Disclaimer: All facts gleaned from the filings stated hereafter are only as truthful as the petitioner. The tone of this article expresses a style of writing historically employed by America’s greatest writers and, as such, is for opinion purposes only. No intentional harm is due. Do not read if the topic of divorce (even your own) causes you emotional distress. Continue at your own risk.
The record opens with names set opposite one another, their union reduced to a caption and a case number, the marriage rendered legible to the court. Megan V. Buckley is listed as petitioner; Daniel MG Schlosser as respondent. What follows is procedural and deliberate, a petition asking the court to recognize that a marriage, once entered into lawfully in July 2011, has reached its end.

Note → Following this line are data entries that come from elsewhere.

(** [self], together with the part of the process its methods act on
    (the object store with its allocation counter, the random generator
    and the file system). *)
Record Trainer : Type := mkTrainer {
  cfg : Config;
  logger : LoggerState;
  env : EnvState;
  oc : Net;
  oc_targ : Net;
  replay_buffer : ReplayBuffer;
  optimizer : Optimizer;
  best_mean_reward : ExtR;
  heap : gmap nat Param;
  next_id : nat;
  rng : Rng;
  fs : gmap string File
}.

Definition set_logger (x : LoggerState) (s : Trainer) : Trainer :=
  mkTrainer (cfg s) x (env s) (oc s) (oc_targ s) (replay_buffer s) (optimizer s)
    (best_mean_reward s) (heap s) (next_id s) (rng s) (fs s).
Definition set_env (x : EnvState) (s : Trainer) : Trainer :=
  mkTrainer (cfg s) (logger s) x (oc s) (oc_targ s) (replay_buffer s) (optimizer s)
    (best_mean_reward s) (heap s) (next_id s) (rng s) (fs s).
Definition set_oc (x : Net) (s : Trainer) : Trainer :=
  mkTrainer (cfg s) (logger s) (env s) x (oc_targ s) (replay_buffer s) (optimizer s)
    (best_mean_reward s) (heap s) (next_id s) (rng s) (fs s).
Definition set_oc_targ (x : Net) (s : Trainer) : Trainer :=
  mkTrainer (cfg s) (logger s) (env s) (oc s) x (replay_buffer s) (optimizer s)
    (best_mean_reward s) (heap s) (next_id s) (rng s) (fs s).
Definition set_replay_buffer (x : ReplayBuffer) (s : Trainer) : Trainer :=
  mkTrainer (cfg s) (logger s) (env s) (oc s) (oc_targ s) x (optimizer s)
    (best_mean_reward s) (heap s) (next_id s) (rng s) (fs s).
Definition set_optimizer (x : Optimizer) (s : Trainer) : Trainer :=
  mkTrainer (cfg s) (logger s) (env s) (oc s) (oc_targ s) (replay_buffer s) x
    (best_mean_reward s) (heap s) (next_id s) (rng s) (fs s).
Definition set_best_mean_reward (x : ExtR) (s : Trainer) : Trainer :=
  mkTrainer (cfg s) (logger s) (env s) (oc s) (oc_targ s) (replay_buffer s) (optimizer s)
    x (heap s) (next_id s) (rng s) (fs s).
Definition set_heap (x : gmap nat Param) (s : Trainer) : Trainer :=
  mkTrainer (cfg s) (logger s) (env s) (oc s) (oc_targ s) (replay_buffer s) (optimizer s)
    (best_mean_reward s) x (next_id s) (rng s) (fs s).
Definition set_next_id (x : nat) (s : Trainer) : Trainer :=
  mkTrainer (cfg s) (logger s) (env s) (oc s) (oc_targ s) (replay_buffer s) (optimizer s)
    (best_mean_reward s) (heap s) x (rng s) (fs s).
Definition set_rng (x : Rng) (s : Trainer) : Trainer :=
  mkTrainer (cfg s) (logger s) (env s) (oc s) (oc_targ s) (replay_buffer s) (optimizer s)
    (best_mean_reward s) (heap s) (next_id s) x (fs s).
Definition set_fs (x : gmap string File) (s : Trainer) : Trainer :=
  mkTrainer (cfg s) (logger s) (env s) (oc s) (oc_targ s) (replay_buffer s) (optimizer s)
    (best_mean_reward s) (heap s) (next_id s) (rng s) x.
(** * TalkTo: a shallow embedding of the hub's server code

    The development follows the TypeScript sources of the repository:
    the name generator, the liveness sweep, the message and onboarding
    routes, the WebSocket connection manager and the schema migrations.
    Strings are Rocq strings (read as UTF-8 byte sequences), SQL tables
    are lists of rows in rowid order, JS [Set]s are [gset]s and dynamic
    SQL rows are [gmap]s from column names to values. *)

From Stdlib Require Import ZArith List Ascii String Bool Lia Sorted.
From stdpp Require Import gmap strings list fin_maps.
Import ListNotations.

Local Open Scope string_scope.
Local Open Scope list_scope.
Local Open Scope Z_scope.

(* ===================================================================== *)
(** ** SHA-256 (node:crypto [createHash("sha256")]), on 32-bit words as Z *)
(* ===================================================================== *)

Module Sha256.

Definition w32 (x : Z) : Z := x mod 4294967296.
Definition add32 (a b : Z) : Z := w32 (a + b).
Definition rotr (n x : Z) : Z :=
  Z.lor (Z.shiftr x n) (w32 (Z.shiftl x (32 - n))).
Definition not32 (x : Z) : Z := Z.lxor x 4294967295.
(* ===== verification/_CoqProject ===== *)
-Q . S2P
Prelude.v
Reconciler.v
Protocol.v
IpAddress.v
SessionStateMachine.v
ActionGate.v
Uuid.v
AuditPayload.v
DbSchema.v
AuditOutbox.v
SessionIdentity.v
Schema.v
Policy.v
Telemetry.v
AuditWriter.v
PipelineWorld.v
BrokerPipeline.v
FrameStreams.v
LocalToolSchemas.v
LocalTools.v
TransportHost.v
IsolationDriver.v
BootSandbox.v
FirecrackerApi.v
RetryLoop.v
VsockProbe.v
RuntimeClients.v
FirecrackerDriver.v
ContainerDriver.v
LifecycleWorld.v
SessionLifecycle.v
SessionCreation.v
LifecycleHistories.v
IsoTime.v
SessionSchemas.v
ControlPlaneServer.v
ControlPlaneRuns.v
Base64.v
BinaryContent.v
AgentClient.v
GuestChannels.v
BrokerServer.v
HttpAdapter.v
Secrets.v
S3Adapter.v
PostgresAdapter.v
SnapshotCrypto.v
StorageWorld.v
ManifestSchemas.v
CacheEntry.v
SnapshotStore.v
SnapshotRestores.v
SnapshotService.v
Schedulers.v
SessionLocks.v
ClickHouseSink.v
SnapshotErasure.v
SnapshotHistories.v
SnapshotProperties.v
SnapshotKeys.v
BaseSnapshotStore.v
BaseSnapshotCache.v
BaseSnapshotRestores.v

The filing arrived in the Circuit Court of Cook County’s Domestic Relations Division on January 21, 2026, stamped and docketed before the evening had fully settled. Jurisdiction is asserted without flourish: both parties are residents of Chicago and had lived in the state for more than the statutory period before the petition was submitted. The document states that no other actions related to the marriage are pending elsewhere.

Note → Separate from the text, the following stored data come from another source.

Lemma hex_form_not_dot s gs : hex_form s gs -> string_forallb (not_char ".") s = true.
Proof.
  intros [_ H]. destruct (cut "::" s) as [l [r|]] eqn:Hc; apply cut_spec in Hc as ->.
  - destruct H as (lg & rg & Hl & Hr & _). rewrite !forallb_append.
    by rewrite (segments_not_dot _ _ Hl), (segments_not_dot _ _ Hr).
  - by apply segments_not_dot in H.
Qed.

Lemma hex_form_value s gs : hex_form (normalize_v6 Number_text s) gs ->
  ipv6ToBigInt Number_text s = Ok (big_endian 16 gs) /\ Forall (fun g => 0 <= g < 65536) gs.
Proof.
  intros [H8 H]. unfold ipv6ToBigInt. destruct (cut "::" _) as [l [r|]].
  - destruct H as (lg & rg & Hl & Hr & H7 & ->). rewrite (segments_plain _ _ Hr). cbn [fst].
    rewrite (Forall2_length _ _ _ Hl), (Forall2_length _ _ _ Hr).
    assert (Forall2 group (segments l ++ replicate (8 - List.length lg - List.length rg) "0"%string ++ segments r)
      (lg ++ replicate (8 - List.length lg - List.length rg) 0 ++ rg)) as HF.
    { apply Forall2_app, Forall2_app; [done| |done]. by apply Forall2_replicate. }
    split; [by apply join_groups_spec|]. by eapply groups_bounds.
  - change (segments "") with (@nil string). cbn [List.length].
    rewrite (Forall2_length _ _ _ H), H8. cbn [Nat.sub replicate]. rewrite !app_nil_r.
    split; [by apply join_groups_spec|]. by eapply groups_bounds.
Qed.

(** A dotted quad at the end is replaced by its two groups. *)
Lemma normalize_quad u q a b c d : parse_v4 q = Some [a; b; c; d] -> exists t,
  normalize_v6 Number_text ((u +:+ ":") +:+ q) = ((u +:+ ":") +:+ t)%string /\ t <> ""%string /\ plain t /\
  Forall2 group (split_on ":" t) [a * 256 + b; c * 256 + d].
Proof.
  intros Hq. destruct (parse_v4_spec _ _ Hq) as (? & ? & ? & ? & [= <- <- <- <-] & Hb & Hv & _ & Hcol & Hdot).
  assert (group (to_hex (a * 256 + b)) (a * 256 + b)) as H1 by (apply group_of_hex; lia).
  assert (group (to_hex (c * 256 + d)) (c * 256 + d)) as H2 by (apply group_of_hex; lia).
  exists (to_hex (a * 256 + b) +:+ ":" +:+ to_hex (c * 256 + d))%string.
  assert (Forall2 group (split_on ":" (to_hex (a * 256 + b) +:+ ":" +:+ to_hex (c * 256 + d)))
    [a * 256 + b; c * 256 + d]) as HF.
  { rewrite (append_cons ":" "" (to_hex _)), append_nil_l, split_on_app.
    assert (Forall2 group [to_hex (a * 256 + b); to_hex (c * 256 + d)] [a * 256 + b; c * 256 + d]) as HF
      by by repeat constructor.
    pose proof (groups_not_char ":" _ _ HF eq_refl) as [N1 [N2 _]%Forall_cons]%Forall_cons.
    by rewrite !split_on_single. }
  split_and!; [|by destruct (to_hex _)| |done].
  - unfold normalize_v6. rewrite includes_char, !forallb_append, Hdot, !andb_false_r. cbn [negb].
    rewrite append_assoc, append_cons, append_nil_l, cut_last_app, Hv, big_endian_4 by done.
    rewrite Z.shiftr_div_pow2 by lia. change 0xffff with (Z.ones 16). rewrite Z.land_ones by lia.
    replace (_ / 2 ^ 16) with (a * 256 + b) by (Z.to_euclidean_division_equations; lia).
    replace (_ mod 2 ^ 16) with (c * 256 + d) by (Z.to_euclidean_division_equations; lia).
    by rewrite !append_assoc.
  - apply plain_segments. clear -HF. induction HF as [|p g parts gs Hg _ IH]; constructor; [|done].
    by apply group_spec in Hg as [? _].
Qed.

Lemma cut_swap u q t l r : plain q -> plain t -> cut "::" (u +:+ q) = (l, r) ->
  match r with
  | None => cut "::" (u +:+ t) = ((u +:+ t)%string, None)
  | Some _ => exists y, u = (l +:+ "::" +:+ y)%string /\ cut "::" (u +:+ t) = (l, Some (y +:+ t)%string)
  end.
Proof.
  intros Hq Ht. rewrite !cut_app by done. destruct (cut "::" u) as [x [y|]] eqn:Hu; apply cut_spec in Hu as ->.
  - intros [= <- <-]. eauto.
  - by intros [= <- <-].
Qed.

Lemma quad_plain q gs : parse_v4 q = Some gs -> plain q.
Proof.
  intros (? & ? & ? & ? & _ & _ & _ & Hne & Hcol & _)%parse_v4_spec. apply plain_segments.
  rewrite split_on_single by done. by constructor.
Qed.

Lemma normalize_hex s gs : hex_form s gs -> normalize_v6 Number_text s = s.
Proof. intros H%hex_form_not_dot. unfold normalize_v6. by rewrite includes_char, H. Qed.

Lemma parse_v6_hex_form s gs : parse_v6 s = Some gs -> hex_form (normalize_v6 Number_text s) gs.
Proof.
  unfold parse_v6. destruct (cut "::" s) as [l [r|]] eqn:Hc; pose proof (cut_spec _ _ _ _ Hc) as Hs.
  - destruct (mapM v6_group (segments l)) as [lg|] eqn:Hl; [|done]. apply mapM_Some in Hl.
    destruct (v6_tail (segments r)) as [rg|] eqn:Hr; [|done]. cbn [mbind option_bind].
    case_bool_decide as H7; [|done]. intros [= <-].
    assert (List.length (lg ++ replicate (8 - List.length lg - List.length rg) 0 ++ rg) = 8%nat) as H8
      by (rewrite !length_app, length_replicate; lia).
    apply v6_tail_spec in Hr as [Hr|(init & q & a & b & c & d & gi & Hr & Hq & Hi & ->)].
    { assert (hex_form s (lg ++ replicate (8 - List.length lg - List.length rg) 0 ++ rg)) as H
        by (split; [done|rewrite Hc; eauto 6]).
      by rewrite (normalize_hex _ _ H). }
    apply segments_last in Hr as (y & -> & Hy).
    rewrite <- !append_assoc in Hs.
    assert (exists u, (l +:+ "::") +:+ y = u +:+ ":")%string as [u Hu].
    { destruct (Hy "0"%string) as [_ [[-> _]|[y' ->]]]; [done|exists (l +:+ ":")%string|exists ((l +:+ "::") +:+ y')%string];
        by rewrite ?append_assoc. }
    rewrite Hu in Hs. destruct (normalize_quad u q _ _ _ _ Hq) as (t & Hn & Ht & Hpt & Hg). subst s.
    pose proof (cut_swap _ _ t _ _ (quad_plain _ _ Hq) Hpt Hc) as (y' & Hy' & Hct).
    rewrite <- Hu, append_assoc in Hy'. do 2 apply (inj (String.append _)) in Hy'. subst y'.
    rewrite Hn. split; [done|]. rewrite Hct. eexists _, _. split_and!; [done| |done..].
    destruct (Hy t Ht) as [-> _]. by apply Forall2_app.
  - destruct (v6_tail (segments l)) as [gs'|] eqn:Hl; [|done]. cbn [mbind option_bind].
    case_bool_decide as H8; [|done]. intros [= <-]. cbn in Hs. subst l.
    apply v6_tail_spec in Hl as [Hl|(init & q & a & b & c & d & gi & Hl & Hq & Hi & ->)].
    { assert (hex_form s gs') as H by (split; [done|by rewrite Hc]). by rewrite (normalize_hex _ _ H). }
    apply segments_last in Hl as (y & -> & Hy).
    destruct (Hy "0"%string) as [_ [[_ ->]|[u ->]]]; [done|by inversion Hi; subst|].
    destruct (normalize_quad u q _ _ _ _ Hq) as (t & Hn & Ht & Hpt & Hg).
    rewrite Hn. split; [done|]. rewrite (cut_swap _ _ t _ _ (quad_plain _ _ Hq) Hpt Hc).
    destruct (Hy t Ht) as [-> _]. by apply Forall2_app.
Qed.
End Values.

(** ** The addresses that are refused *)

Lemma parse_scoped_plain s : string_forallb (not_char "%") s = true -> parse_scoped s = parse_v6 s.
Proof.
  intros Hs. unfold parse_scoped. replace (cut "%" s) with (s, @None string); [done|].
  symmetry. induction s as [|c s IH]; [done|]. cbn [string_forallb] in Hs.
  apply andb_true_iff in Hs as [Hc Hs]. unfold not_char in Hc. apply negb_true_iff in Hc.
  cbn [cut]. by rewrite string_prefix_cons, Hc, (IH Hs).
Qed.

(** C12. For every address text without a zone identifier, the check of the HTTP
    adapter never throws and refuses exactly what is not an address and the
    addresses of its networks: 0/8, 10/8, 100.64/10, 127/8, 169.254/16,
    172.16/12, 192.168/16, 224/4 in dotted and in mapped form, [::], [::1],
    fc00::/7 and fe80::/10, however the address is written. *)
Theorem isForbiddenAddress_networks (Number_text : string -> Z) (s : string) :
  includes s "%" = false ->
  isForbiddenAddress Number_text s = Ok (forbidden_address s).
Proof.
  rewrite includes_char, negb_false_iff. intros Hz. unfold isForbiddenAddress, isIP, forbidden_address.
  rewrite (parse_scoped_plain s Hz). destruct (parse_v4 s) as [gs|] eqn:H4.
  - destruct (parse_v4_spec Number_text _ _ H4) as (a & b & c & d & -> & (?&?&?&?) & Hv & _).
    rewrite bool_decide_true by done. by rewrite Hv, isForbiddenIpv4_networks.
  - destruct (parse_v6 s) as [gs|] eqn:H6; [|done].
    rewrite !bool_decide_false by done. pose proof (parse_v6_hex_form Number_text _ _ H6) as Hh.
    destruct (hex_form_value _ _ _ Hh) as [-> Hb]. rewrite <- (forbidden_v6_networks gs) by (apply Hh || done).
    change (bool_decide (6 <> 6)%Z) with false. cbn iota. by case_bool_decide.
Qed.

According to the petition, the parties have lived separate and apart since October 4, 2025. Irreconcilable differences are cited as the cause of an irretrievable breakdown, with reconciliation described as having failed and future efforts deemed impracticable. The petition indicates that no children were born to or adopted by the parties.
The filing further addresses spousal maintenance, marital property, debts, and attorneys’ fees, outlining requests for equitable division should agreement not be reached privately. Non-marital property, if any, is identified as remaining with each respective party. The petitioner asks the court to enter a judgment dissolving the marriage and to resolve outstanding financial matters if necessary.
Petitions like this move quietly through the system, marked by dates, signatures, and statutory references. They reflect a moment when private arrangements enter a public process, one designed not to recount a relationship but to close it, allocating responsibility and allowing the parties to proceed under a new legal order shaped less by history than by resolution.